Environmental tidbits from off-Island
Writing the Story of Our Climate Future
For wayyyy too many years, journalism focused on debating climate change, despite widespread scientific consensus on its impact. More recently, many mainstream journalists shifted to the reality of climate change, but delivered as doomsday scenarios. It seems, however, that a new journalistic dawn has arrived. Climate reporting is, at long last, focused on solutions. According to Columbia Journalism Review, “The new climate solutions journalism takes climate change’s reality and importance as given, and goes forward from there, in what feels like a healthy human decision to endure, even on a grievously injured planet. ‘There was a lot of reporting about how bad it was,’ says Gimlet co-founder Alex Blumberg, who co-hosts How to Save a Planet (available on Spotify) with Dr. Ayana Elizabeth Johnson. Such reporting, he adds, was necessary. ‘But my question was, What should we do about it? Should we just throw up our hands and die?’

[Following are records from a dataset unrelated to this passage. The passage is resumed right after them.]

Lemma read_digits_uint (d : Decimal.uint) (rest : string) :
  no_digit_ahead rest ->
  read_digits (NilEmpty.string_of_uint d ++ rest) = (d, rest).
Proof.
  intros Hr.
  induction d as [|d IH|d IH|d IH|d IH|d IH|d IH|d IH|d IH|d IH|d IH]; simpl;
    [ now apply read_digits_stop | now rewrite IH .. ].
Qed.

Lemma to_uint_shape (p : positive) :
  match Pos.to_uint p with
  | Decimal.Nil | Decimal.D0 _ => False
  | _ => True
  end.
Proof.
  pose proof (DecimalPos.Unsigned.to_of (Pos.to_uint p)) as H.
  rewrite DecimalPos.Unsigned.of_to in H. simpl in H.
  pose proof (DecimalPos.Unsigned.to_uint_nonzero p) as Hz.
  pose proof (DecimalPos.Unsigned.to_uint_nonnil p) as Hn.
  destruct (Pos.to_uint p) as [|u|u|u|u|u|u|u|u|u|u]; try exact I.
  - now apply Hn.
  - rewrite DecimalFacts.unorm_D0 in H. unfold Decimal.unorm in H.
    pose proof (DecimalFacts.nzhead_nonzero u) as Hh.
    destruct (Decimal.nzhead u) as [|u0|u0|u0|u0|u0|u0|u0|u0|u0|u0];
      try discriminate H.
    + apply Hz. exact H.
    + apply (Hh u0). reflexivity.
Qed.

Lemma parse_number_toString (z : Z) (rest : string) :
  no_digit_ahead rest ->
  parse_number (Z_toString z ++ rest) = Some (z, rest).
Proof.
  intros Hr. unfold Z_toString, parse_number.
  destruct z as [|p|p]; simpl Z.to_int.
  - simpl. now rewrite read_digits_stop.
  - pose proof (to_uint_shape p) as Hs.
    pose proof (DecimalPos.Unsigned.of_to p) as Hof.
    assert (Hstr : NilZero.string_of_int (Decimal.Pos (Pos.to_uint p))
                   = NilEmpty.string_of_uint (Pos.to_uint p)).
    { simpl. destruct (Pos.to_uint p); [destruct Hs | reflexivity ..]. }
    rewrite Hstr.
    assert (Hhd : match NilEmpty.string_of_uint (Pos.to_uint p) ++ rest with
                  | String c r => (Str.code c =? 45)%N = false
                  | EmptyString => True
                  end).
    { destruct (Pos.to_uint p); try reflexivity. destruct Hs. }
    destruct (NilEmpty.string_of_uint (Pos.to_uint p) ++ rest) as [|c r] eqn:E.
    + rewrite <- E, read_digits_uint by assumption.
      destruct (Pos.to_uint p); try destruct Hs;
        unfold N.of_uint; rewrite Hof; reflexivity.
    + rewrite Hhd, <- E, read_digits_uint by assumption.
      destruct (Pos.to_uint p); try destruct Hs;
        unfold N.of_uint; rewrite Hof; reflexivity.
  - pose proof (to_uint_shape p) as Hs.
    pose proof (DecimalPos.Unsigned.of_to p) as Hof.
    assert (Hstr : NilZero.string_of_int (Decimal.Neg (Pos.to_uint p))
                   = String "-" (NilEmpty.string_of_uint (Pos.to_uint p))).
    { simpl. destruct (Pos.to_uint p); [destruct Hs | reflexivity ..]. }
    rewrite Hstr. simpl append. cbv iota beta.
    change (Str.code "-" =? 45)%N with true. cbv iota.
    rewrite read_digits_uint by assumption.
    destruct (Pos.to_uint p); try destruct Hs;
      unfold N.of_uint; rewrite Hof; reflexivity.
Qed.

(** ** String literals *)

Ltac each_char c := destruct c as [[] [] [] [] [] [] [] []].

Lemma parse_chars_escape_char (c : ascii) (t : string) :
  parse_chars (escape_char c ++ t)
  = match parse_chars t with
    | Some (s, r) => Some (String c s, r)
    | None => None
    end.
Proof. each_char c; reflexivity. Qed.

Lemma parse_chars_escape (s rest : string) :
  parse_chars (escape s ++ String dquote rest) = Some (s, rest).
Proof.
  induction s as [|c s IH]; simpl.
  - reflexivity.
  - rewrite append_assoc, parse_chars_escape_char, IH. reflexivity.
Qed.

Lemma parse_chars_quote (s rest : string) :
  exists r, quote s ++ rest = String dquote r /\ parse_chars r = Some (s, rest).
Proof.
  exists (escape s ++ String dquote rest). split.
  - unfold quote. simpl. now rewrite append_assoc.
  - apply parse_chars_escape.
Qed.

(** ** Values that survive a round trip *)

Lemma Z_toString_start (z : Z) :
  match Z_toString z with
  | EmptyString => False
  | String c _ => (is_digit c || (Str.code c =? 45)%N)%bool = true
  end.
Proof.
  unfold Z_toString. destruct z as [|p|p]; simpl; try reflexivity.
  pose proof (to_uint_shape p) as Hs.
  destruct (Pos.to_uint p); try destruct Hs; reflexivity.
Qed.

Lemma stringify_start (v : value) : value_start (JSON_stringify v).
Proof.
  destruct v as [|[]|[z|]|s|l|o]; simpl; try (repeat split; reflexivity).
  pose proof (Z_toString_start z) as H.
  destruct (Z_toString z) as [|c r]; [destruct H|].
  each_char c; simpl in H; try discriminate H; repeat split; reflexivity.
Qed.

Lemma skip_ws_start (s : string) : value_start s -> skip_ws s = s.
Proof.
  destruct s as [|c r]; simpl; [reflexivity | intros [-> _]; reflexivity].
Qed.

Lemma value_start_app (s t : string) : value_start s -> value_start (s ++ t).
Proof. destruct s; simpl; [intros [] | trivial]. Qed.

(** ** Objects in enumeration order *)

Lemma lookup_none (k : string) (o : props) :
  lookup k o = None <-> ~ In k (keys o).
Proof.
  induction o as [|[k' v] o IH]; simpl.
  - tauto.
  - destruct (String.eqb_spec k' k) as [->|Hne].
    + split; [discriminate | intros Hn; exfalso; apply Hn; now left].
    + rewrite IH. split; [intros Hn [Heq|Hin]; [now apply Hne | now apply Hn]
                         | intros Hn Hin; apply Hn; now right].
Qed.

“But focusing on climate solutions is not just an editorial decision or psychological best practice. It’s a response to real political, technical, and business solutions, which quixotically ripened during the Trump administration and gave climate journalists fresh stories to tell.”

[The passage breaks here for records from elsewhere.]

(** The selection loop returns the first key with the largest count. *)
Lemma select_loop_spec (default : jsstring) (o : JSObject.t)
      (c : jsstring -> nat) (ks : list jsstring) :
  (forall k, In k ks -> JSObject.own o k = Some (JSObject.Count (c k)) /\ 0 < c k) ->
  let st := fold_left (fun (st : jsstring * nat) k =>
                         match JSObject.exceeds o k (snd st) with
                         | Some c => (k, c)
                         | None => st
                         end) ks (default, 0) in
  (ks = [] /\ st = (default, 0))
  \/ (exists ks1 ks2,
         ks = ks1 ++ fst st :: ks2
         /\ snd st = c (fst st)
         /\ (forall v, In v ks1 -> c v < c (fst st))
         /\ (forall v, In v ks2 -> c v <= c (fst st))).
Proof.
  induction ks as [| k ks IH] using rev_ind; intro H; cbn zeta.
  - left. now split.
  - right. rewrite fold_left_app. cbn [fold_left].
    assert (Hks : forall k0, In k0 ks ->
                    JSObject.own o k0 = Some (JSObject.Count (c k0)) /\ 0 < c k0).
    { intros k0 Hk0. apply H, in_app_iff. now left. }
    specialize (IH Hks). cbn zeta in IH.
    destruct (H k) as [Hk Hpos]; [apply in_app_iff; right; now left |].
    set (st := fold_left _ ks (default, 0)) in *.
    unfold JSObject.exceeds. rewrite Hk.
    destruct IH as [[-> Hst] | (ks1 & ks2 & Hsplit & Hmax & H1 & H2)].
    + rewrite Hst. cbn [snd].
      replace (0 <? c k) with true by (symmetry; now apply Nat.ltb_lt).
      exists [], []. cbn [fst snd]. repeat split; intros v [].
    + destruct (Nat.ltb_spec (snd st) (c k)) as [Hlt | Hge].
      * exists ks, []. cbn [fst snd]. repeat split; [| intros v []].
        intros v Hv. rewrite Hsplit in Hv. apply in_app_iff in Hv.
        destruct Hv as [Hv | [<- | Hv]].
        -- specialize (H1 v Hv). lia.
        -- lia.
        -- specialize (H2 v Hv). lia.
      * exists ks1, (ks2 ++ [k]). repeat split.
        -- rewrite Hsplit at 1. now rewrite <- app_assoc.
        -- exact Hmax.
        -- exact H1.
        -- intros v Hv. apply in_app_iff in Hv.
           destruct Hv as [Hv | [<- | []]]; [now apply H2 | lia].
Qed.

(** Over ordinary names, [dominant_value] is the default when nothing is
    supplied and the first mode of the supplied values otherwise. *)
Lemma dominant_value_spec (default : jsstring) (values : list (option jsstring)) :
  Forall (fun k => ordinary k = true) (supplied values) ->
  mode_or_default default (supplied values) (dominant_value default values).
Proof.
  intro Hord. unfold dominant_value, select_dominant.
  rewrite count_values_supplied.
  set (l := supplied values) in *.
  destruct (bump_all_ordinary l Hord) as [Hnames Hown].
  set (o := fold_left JSObject.bump l JSObject.empty) in *.
  assert (Hkeys : JSObject.keys o = first_seen l).
  { rewrite <- Hnames. apply keys_creation_order. rewrite Hnames.
    apply Forall_forall. intros k Hk. rewrite first_seen_In in Hk.
    rewrite Forall_forall in Hord. apply (ordinary_spec k (Hord k Hk)). }
  rewrite Hkeys.
  assert (Hc : forall k, In k (first_seen l) ->
                 JSObject.own o k = Some (JSObject.Count (occurrences k l))
                 /\ 0 < occurrences k l).
  { intros k Hk. rewrite first_seen_In, occurrences_pos in Hk.
    split; [| exact Hk]. rewrite Hown.
    now replace (occurrences k l =? 0) with false
      by (symmetry; apply Nat.eqb_neq; lia). }
  pose proof (select_loop_spec default o (fun k => occurrences k l)
                               (first_seen l) Hc) as Hsel.
  cbn zeta in Hsel.
  set (st := fold_left _ (first_seen l) (default, 0)) in *.
  destruct Hsel as [[Hnil Hst] | (ks1 & ks2 & Hsplit & _ & H1 & H2)].
  - destruct l as [| x l'].
    + cbn [mode_or_default]. now rewrite Hst.
    + exfalso. assert (In x (first_seen (x :: l'))) as Hin
        by (apply first_seen_In; now left).
      rewrite Hnil in Hin. exact Hin.
  - assert (Hne : l <> []).
    { intro E. rewrite E in Hsplit. destruct ks1; discriminate Hsplit. }
    assert (G : first_mode (fst st) l);
      [| destruct l; [now elim Hne | exact G]].
    destruct (first_seen_split l ks1 ks2 (fst st) Hsplit)
      as (before & after & Hl & Hnot & Hbefore).
    exists before, after. repeat split; [exact Hl | exact Hnot | |].
    + intros v Hv. now apply H1, Hbefore.
    + intro v.
      destruct (in_dec (list_eq_dec ascii_dec) v l) as [Hin | Hout].
      * rewrite <- first_seen_In, Hsplit in Hin.
        apply in_app_iff in Hin. destruct Hin as [Hin | [<- | Hin]].
        -- specialize (H1 v Hin). lia.
        -- lia.
        -- now apply H2.
      * unfold occurrences at 1.
        rewrite (proj1 (count_occ_not_In _ l v) Hout). lia.
Qed.

(** When one value occurs more often than every other, it is the first mode. *)
Lemma first_mode_majority (r m : jsstring) (l : list jsstring) :
  first_mode r l ->
  (forall v, v <> m -> occurrences v l < occurrences m l) ->
  r = m.
Proof.
  intros (_ & _ & _ & _ & _ & Hmax) Hmaj.
  destruct (list_eq_dec ascii_dec r m) as [E | N]; [exact E |].
  specialize (Hmaj r N). specialize (Hmax m). lia.
Qed.

Lemma extractor_values_ordinary :
  Forall (fun k => ordinary k = true) extractor_values.
Proof. repeat constructor. Qed.

(** The order of [Object.keys] shows on array indices: of two values met once
    each, the smaller index wins, not the one met first. *)
Example index_names_come_first :
  dominant_value (js "unknown") [Some (js "2"); Some (js "1")] = js "1".
Proof. reflexivity. Qed.

(** Of two values met equally often, the one met first is selected. *)
Example tie_goes_to_first_seen :
  dominant_value (js "unknown")
                 [Some (js "past"); Some (js "present"); None;
                  Some (js "present"); Some (js "past")] = js "past".
Proof. reflexivity. Qed.

(** C3.  For a non-empty sequence of rows whose categorical values are
    ordinary property names (as the values of the data model are), the
    composite point of view, tense and formality level are each the mode of
    the values the rows supply, the first-encountered one among equally
    frequent values, and default to "unknown", "unknown" and "neutral" when
    no row supplies the member. *)
Theorem categorical_fields_are_first_modes (analyses : list Row.t) :
  analyses <> [] ->
  Forall (fun k => ordinary k = true)
         (supplied (map pov_of analyses) ++ supplied (map tense_of analyses)
          ++ supplied (map formality_level_of analyses)) ->
  exists p,
    combineMetrics analyses = Some p
    /\ mode_or_default (js "unknown") (supplied (map pov_of analyses))
                       (SP.pov (SP.narrative_part p))
    /\ mode_or_default (js "unknown") (supplied (map tense_of analyses))
                       (SP.tense (SP.narrative_part p))
    /\ mode_or_default (js "neutral") (supplied (map formality_level_of analyses))
                       (SP.tone_formality (SP.tone_part p)).
Proof.
  intros Hne Hord. apply Forall_app in Hord. destruct Hord as [Hpov Hord].
  apply Forall_app in Hord. destruct Hord as [Htense Hlevel].
  unfold combineMetrics.
  destruct analyses as [| a l]; [now elim Hne |]. cbn [length Nat.eqb].
  eexists. split; [reflexivity |].
  cbn [SP.narrative_part SP.tone_part SP.pov SP.tense SP.tone_formality].
  repeat split; now apply dominant_value_spec.
Qed.
Definition BUILDER_CONFIGS : list SEACrowdConfig :=
  map (fun subset => config_constructor subset "source" _SOURCE_VERSION) _SUBSETS
  ++ map (fun subset => config_constructor subset "seacrowd_imtext" _SEACROWD_VERSION) _SUBSETS.

(** The two class enumerations, as class attributes. *)
Definition label_chr_dig : list string := map (fun i => zfill (str i) 2) (range 78).
Definition label_syl : list string := map (fun i => zfill (str i) 3) (range 320).

(** [self.config.subset_id.split("_")[2]]. *)
Definition get_task (config : SEACrowdConfig) : exn + string :=
  getitem (str_split "_" (subset_id config)) 2.

(** The two feature sets [_info] can declare, by their label names. *)
Inductive Features : Type :=
| SourceFeatures (label_names : list string)
| ImageTextFeatures (label_names : list string).

Definition _info (config : SEACrowdConfig) : exn + Features :=
  task <~ get_task config ;;
  if (schema config =? "source")%string then
    inr (SourceFeatures
           (if ((task =? "character") || (task =? "digit"))%string
            then label_chr_dig else label_syl))
  else if (schema config =? "seacrowd_imtext")%string then
    inr (ImageTextFeatures
           (if ((task =? "character") || (task =? "digit"))%string
            then label_chr_dig else label_syl))
  else inl NotImplementedError.

(** The arguments handed to [_generate_examples]. *)
Record kwargs : Type := {
  filepath : dict (list string);
  split : string
}.

(** The download manager, as far as the loader uses it: a dictionary of
    URLs goes in, a dictionary of local paths comes out. *)
Record DownloadManager : Type := {
  download_and_extract : dict string -> exn + dict string
}.
(** * AI job recommender: the matching pipeline of [recommender.py]

    A shallow embedding of the resume/job matching code and the proofs of
    its specified properties.

    Conventions of the embedding.
    - A Python [str] is a Rocq [string]; a character [ascii] is read as the
      Unicode code point of the same number (the Latin-1 range 0..255), on
      which [str.lower], [str.isspace] and the classes [\d] and [\s] of
      [re] are given exactly below.
    - A Python [set] of strings is a [gset string]; [list(set(xs))] is
      [elements] of that set (its order is as unspecified as Python's).
    - A Python [float] is the rational number it denotes; every float
      operation is the exact operation followed by rounding to binary64
      (module [F64]).
    - The sentence-embedding model, scikit-learn's [normalize], the FAISS
      index and [pickle] are external: they are the fields of the class
      [Backend]. *)

From Stdlib Require Import ZArith QArith Qround Qabs Qpower Lqa.
From Stdlib Require Import Ascii String List Bool Lia.
From stdpp Require Import base gmap sets list strings.

Local Open Scope string_scope.

(** ** Python string primitives *)

Module PyStr.

Definition code (c : ascii) : nat := nat_of_ascii c.

(** [str.lower] on one code point below 256: 'A'..'Z' and the Latin-1
    capitals U+00C0..U+00DE (without the sign U+00D7) move up by 32. *)
Definition lower_char (c : ascii) : ascii :=
  let n := code c in
  if ((65 <=? n) && (n <=? 90)
      || (192 <=? n) && (n <=? 222) && negb (n =? 215))%nat
  then ascii_of_nat (n + 32) else c.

Our Answer Is Blowing in the Wind
The news is coming fast and furious. Oil and gas stocks in free fall. Entire countries divesting from fossil fuels. And this, from the New Yorker: “If you want real hope, the best place to look may be a little-noted report from the London-based think tank Carbon Tracker Initiative. Titled The Sky’s the Limit, it begins by declaring that ‘solar and wind potential is far higher than that of fossil fuels, and can meet global energy demand many times over.’”
But while that’s not news to those who’ve been paying attention, it’s accompanied by the rapidly growing affordability of solar and wind. What used to be prohibitively expensive is now, often, cheaper than fossil fuels. The New Yorker puts it this way: “That’s what has shifted — and so quickly and so dramatically that most of the world’s politicians are now living on a different planet than the one we actually inhabit.”
Where’s the Beef?
When Epicurious recently announced that it would no longer be producing recipes that included beef, they reasoned that “almost 15 percent of greenhouse gas emissions globally come from livestock (and everything involved in raising it); 61 percent of those emissions can be traced back to beef. Cows are 20 times less efficient to raise than beans, and roughly three times less efficient than poultry and pork. It might not feel like much, but cutting out just a single ingredient — beef — can have an outsize impact on making a person’s cooking more environmentally friendly.”

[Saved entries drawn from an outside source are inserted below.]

(** * Climate_Platform: the point-data retrieval and ensemble-aggregation
      pipeline of [temperature_analyzer.py] and the cache wiring of [app.py].

    The development is a shallow embedding.  Python floats are IEEE-754
    binary64 values ([PrimFloat.float]), Python ints are [Z], strings are
    [string] (characters read as the code points 0..255), exceptions are a
    sum type, and everything that touches the remote gateway or a memoising
    decorator threads its state explicitly.  Tables are modelled twice: as
    values, and as mutable objects on a heap that the cache refers to. *)

From stdpp Require Import gmap strings list.
From stdpp Require Import sorting.
From Stdlib Require Import Floats ZArith Ascii String List Lia Bool DecimalString.
Import ListNotations.

#[local] Set Warnings "-inexact-float,-register-all".
#[local] Open Scope Z_scope.

(* ===================================================================== *)
(** ** Python strings                                                     *)
(* ===================================================================== *)

(** A Python [str] is a sequence of Unicode code points. *)
Definition pystr : Type := list N.

(** The code points of a literal. *)
Definition codes (s : string) : pystr := map N_of_ascii (list_ascii_of_string s).

(** [s.startswith(prefix)]. *)
Fixpoint startswith (prefix s : pystr) : bool :=
  match prefix, s with
  | [], _ => true
  | p :: prefix', c :: s' => (p =? c)%N && startswith prefix' s'
  | _ :: _, [] => false
  end.

(** [s.encode()]: UTF-8.  (Python refuses lone surrogates; the only text
    encoded below is written by [json.dumps], which is plain ASCII.) *)
Definition encode_char (c : N) : list Z :=
  let z := Z.of_N c in
  if z <? 0x80 then [z]
  else if z <? 0x800 then [Z.lor 0xc0 (Z.shiftr z 6); Z.lor 0x80 (Z.land z 0x3f)]
  else if z <? 0x10000 then
    [Z.lor 0xe0 (Z.shiftr z 12); Z.lor 0x80 (Z.land (Z.shiftr z 6) 0x3f);
     Z.lor 0x80 (Z.land z 0x3f)]
  else
    [Z.lor 0xf0 (Z.shiftr z 18); Z.lor 0x80 (Z.land (Z.shiftr z 12) 0x3f);
     Z.lor 0x80 (Z.land (Z.shiftr z 6) 0x3f); Z.lor 0x80 (Z.land z 0x3f)].

Definition encode (s : pystr) : list Z := concat (map encode_char s).

(* ===================================================================== *)
(** ** Exceptions and results                                             *)
(* ===================================================================== *)

(** The exceptions that the modelled code paths can raise. *)
Inductive exn : Type :=
| JSONDecodeError   (* json.loads on text that is not one JSON document *)
| TypeError         (* subscripting a value that is not a dict          *)
| KeyError          (* a dict without the requested key                 *)
| ValueError        (* pandas: column length differs from the index     *)
| OutOfBounds       (* pandas: a year outside the Timestamp range       *)
| EEException.      (* the gateway refused or failed a request          *)

Inductive result (A : Type) : Type :=
| Ok (a : A)
| Raise (e : exn).
Arguments Ok {A} a.
Arguments Raise {A} e.

Definition rbind {A B} (r : result A) (k : A -> result B) : result B :=
  match r with Ok a => k a | Raise e => Raise e end.

Declare Scope result_scope.
Delimit Scope result_scope with result.
Notation "'let?' x ':=' r 'in' k" := (rbind r (fun x => k))
  (at level 10, x name, r at level 100, k at level 200) : result_scope.

(* ===================================================================== *)
(** ** hashlib.md5 (RFC 1321)                                             *)
(* ===================================================================== *)

Module MD5.

Definition wrap32 (x : Z) : Z := x mod 2 ^ 32.

Definition add32 (x y : Z) : Z := wrap32 (x + y).

Definition not32 (x : Z) : Z := Z.lxor x 0xffffffff.

Definition rotl32 (x : Z) (c : Z) : Z :=
  Z.lor (wrap32 (Z.shiftl x c)) (Z.shiftr x (32 - c)).

(** Per-round shift amounts. *)
Definition shifts : list Z :=
  [ 7; 12; 17; 22; 7; 12; 17; 22; 7; 12; 17; 22; 7; 12; 17; 22;
    5;  9; 14; 20; 5;  9; 14; 20; 5;  9; 14; 20; 5;  9; 14; 20;
    4; 11; 16; 23; 4; 11; 16; 23; 4; 11; 16; 23; 4; 11; 16; 23;
    6; 10; 15; 21; 6; 10; 15; 21; 6; 10; 15; 21; 6; 10; 15; 21 ].

(** [floor (2^32 * abs (sin (i + 1)))] for [i = 0 .. 63]. *)
Definition sines : list Z :=
  [ 0xd76aa478; 0xe8c7b756; 0x242070db; 0xc1bdceee;
    0xf57c0faf; 0x4787c62a; 0xa8304613; 0xfd469501;
    0x698098d8; 0x8b44f7af; 0xffff5bb1; 0x895cd7be;
    0x6b901122; 0xfd987193; 0xa679438e; 0x49b40821;
    0xf61e2562; 0xc040b340; 0x265e5a51; 0xe9b6c7aa;
    0xd62f105d; 0x02441453; 0xd8a1e681; 0xe7d3fbc8;
    0x21e1cde6; 0xc33707d6; 0xf4d50d87; 0x455a14ed;
    0xa9e3e905; 0xfcefa3f8; 0x676f02d9; 0x8d2a4c8a;
    0xfffa3942; 0x8771f681; 0x6d9d6122; 0xfde5380c;
    0xa4beea44; 0x4bdecfa9; 0xf6bb4b60; 0xbebfbc70;
    0x289b7ec6; 0xeaa127fa; 0xd4ef3085; 0x04881d05;
    0xd9d4d039; 0xe6db99e5; 0x1fa27cf8; 0xc4ac5665;
    0xf4292244; 0x432aff97; 0xab9423a7; 0xfc93a039;
    0x655b59c3; 0x8f0ccc92; 0xffeff47d; 0x85845dd1;
    0x6fa87e4f; 0xfe2ce6e0; 0xa3014314; 0x4e0811a1;
    0xf7537e82; 0xbd3af235; 0x2ad7d2bb; 0xeb86d391 ].

(** The four chaining words A, B, C, D. *)
Record state : Type := State { sa : Z; sb : Z; sc : Z; sd : Z }.

Definition init : state :=
  State 0x67452301 0xefcdab89 0x98badcfe 0x10325476.

(** One of the 64 operations on a block [m] of sixteen words. *)
Definition step (m : list Z) (st : state) (i : nat) : state :=
  let '(State a b c d) := st in
  let r := (i / 16)%nat in
  let f :=
    match r with
    | 0%nat => Z.lor (Z.land b c) (Z.land (not32 b) d)
    | 1%nat => Z.lor (Z.land d b) (Z.land (not32 d) c)
    | 2%nat => Z.lxor (Z.lxor b c) d
    | _ => Z.lxor c (Z.lor b (not32 d))
    end in
  let g :=
    match r with
    | 0%nat => i
    | 1%nat => ((5 * i + 1) mod 16)%nat
    | 2%nat => ((3 * i + 5) mod 16)%nat
    | _ => ((7 * i) mod 16)%nat
    end in
  let f' := add32 (add32 (add32 f a) (nth i sines 0)) (nth g m 0) in
  State d (add32 b (rotl32 f' (nth i shifts 0))) b c.

Definition compress (st : state) (m : list Z) : state :=
  let st' := fold_left (step m) (seq 0 64) st in
  State (add32 (sa st) (sa st')) (add32 (sb st) (sb st'))
        (add32 (sc st) (sc st')) (add32 (sd st) (sd st')).

(** Little-endian bytes of a word, and back. *)
Fixpoint le_bytes (n : nat) (x : Z) : list Z :=
  match n with
  | O => []
  | S n' => x mod 256 :: le_bytes n' (x / 256)
  end.

Fixpoint le_word (bs : list Z) : Z :=
  match bs with
  | [] => 0
  | b :: bs' => b + 256 * le_word bs'
  end.

(** Message padding: a 1 bit, zeros up to 56 mod 64, the bit length on
    64 bits. *)
Definition pad (msg : list Z) : list Z :=
  let len := Z.of_nat (length msg) in
  let zeros := Z.to_nat ((55 - len) mod 64) in
  msg ++ 0x80 :: repeat 0 zeros ++ le_bytes 8 ((8 * len) mod 2 ^ 64).

(** The words of the successive 64-byte blocks. *)
Fixpoint blocks (fuel : nat) (bs : list Z) : list (list Z) :=
  match fuel, bs with
  | S fuel', _ :: _ =>
      map (fun j => le_word (firstn 4 (skipn (4 * j) bs))) (seq 0 16)
      :: blocks fuel' (skipn 64 bs)
  | _, _ => []
  end.

Definition digest_state (msg : list Z) : state :=
  let p := pad msg in
  fold_left compress (blocks (length p) p) init.

Definition digest (msg : list Z) : list Z :=
  let '(State a b c d) := digest_state msg in
  le_bytes 4 a ++ le_bytes 4 b ++ le_bytes 4 c ++ le_bytes 4 d.

Definition hex_digit (n : Z) : N :=
  nth (Z.to_nat n) (codes "0123456789abcdef") 48%N.

Fixpoint hex_of_bytes (bs : list Z) : pystr :=
  match bs with
  | [] => []
  | b :: bs' => hex_digit (b / 16) :: hex_digit (b mod 16) :: hex_of_bytes bs'
  end.

(** [hashlib.md5(msg).hexdigest()]. *)
Definition hexdigest (msg : list Z) : pystr := hex_of_bytes (digest msg).

End MD5.

(* ===================================================================== *)
(** ** Python floats: [round], [repr]                                     *)
(* ===================================================================== *)

Module PyFloat.

(** [p / q] rounded to the nearest integer, ties to even ([0 <= p], [0 < q]). *)
Definition div_rne (p q : Z) : Z :=
  let d := p / q in
  match 2 * (p mod q) ?= q with
  | Lt => d
  | Gt => d + 1
  | Eq => if Z.even d then d else d + 1
  end.

Definition signed_zero (s : bool) : float := if s then PrimFloat.neg_zero else PrimFloat.zero.

(** The double nearest to [(-1)^s * p / q] (ties to even): the quotient is
    taken with at least 55 bits and the position of the remainder, then
    rounded by the format's own rounding. *)
Definition of_ratio (s : bool) (p q : Z) : float :=
  if p =? 0 then signed_zero s
  else
    let k := Z.max 0 (Z.log2 q + 56 - Z.log2 p) in
    let n := p * 2 ^ k in
    let r := n mod q in
    let lx := if r =? 0 then loc_Exact else loc_Inexact (2 * r ?= q) in
    SF2Prim (binary_round_aux prec emax s (n / q) (- k) lx).

(** The double nearest to [(-1)^s * d * 10^e10], as [float()] and
    [strtod] compute it.  Beyond 10^310 the result is infinite, below
    10^-324 it is zero, whatever the digits. *)
Definition of_decimal (s : bool) (d e10 : Z) : float :=
  if d =? 0 then signed_zero s
  else if 310 <? e10 then (if s then PrimFloat.neg_infinity else PrimFloat.infinity)
  else if e10 + Z.log2 d + 1 <? -324 then signed_zero s
  else if 0 <=? e10 then of_ratio s (d * 10 ^ e10) 1
  else of_ratio s d (10 ^ (- e10)).

(** [round(x, ndigits)] for [0 <= ndigits]: the exact value of [x] is
    rounded half-even to [ndigits] decimals and converted back; the sign
    survives a result of zero. *)
Definition round (x : float) (ndigits : Z) : float :=
  match Prim2SF x with
  | S754_finite s m e =>
      let k := if 0 <=? e
               then Z.pos m * 2 ^ e * 10 ^ ndigits
               else div_rne (Z.pos m * 10 ^ ndigits) (2 ^ (- e)) in
      of_decimal s k (- ndigits)
  | _ => x
  end.

(** Decimal digits of an integer. *)
Definition dec (z : Z) : pystr := codes (NilZero.string_of_int (Z.to_int z)).

(** Is [d * 10^k] inside the interval of reals that round to [m * 2^e]?
    All quantities are scaled to integers. *)
Definition in_interval (m : positive) (e : Z) (d k : Z) : bool :=
  let lo_gap := if (Z.pos m =? 2 ^ 52) && (-1074 <? e) then 1 else 2 in
  let c := d * 10 ^ Z.max k 0 * 2 ^ Z.max (2 - e) 0 in
  let u := 2 ^ Z.max (e - 2) 0 * 10 ^ Z.max (- k) 0 in
  let lo := (4 * Z.pos m - lo_gap) * u in
  let hi := (4 * Z.pos m + 2) * u in
  if Z.even (Z.pos m) then (lo <=? c) && (c <=? hi) else (lo <? c) && (c <? hi).

(** Twice the distance between [d * 10^k] and [m * 2^e], scaled. *)
Definition dist (m : positive) (e : Z) (d k : Z) : Z :=
  Z.abs (d * 10 ^ Z.max k 0 * 2 ^ Z.max (- e) 0
         - Z.pos m * 2 ^ Z.max e 0 * 10 ^ Z.max (- k) 0).

Definition below_pow10 (m : positive) (e : Z) (p : Z) : bool :=
  Z.pos m * 2 ^ Z.max e 0 * 10 ^ Z.max (- p) 0 <? 10 ^ Z.max p 0 * 2 ^ Z.max (- e) 0.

This was not, Epicurious insisted, a vendetta against cattle ranchers or even those who eat cows, but a pragmatic response to a global crisis. Not long after, one of the world’s most famous restaurants, Eleven Madison Park in New York City, announced that it, too, was taking meat off its customers’ plates.
There has been, of course, the usual Sturm und Drang that emerge each time some folks feel that their hamburgers are threatened. But the increased momentum and normalization of meat-free eating is good for our planet, no matter how you slice it.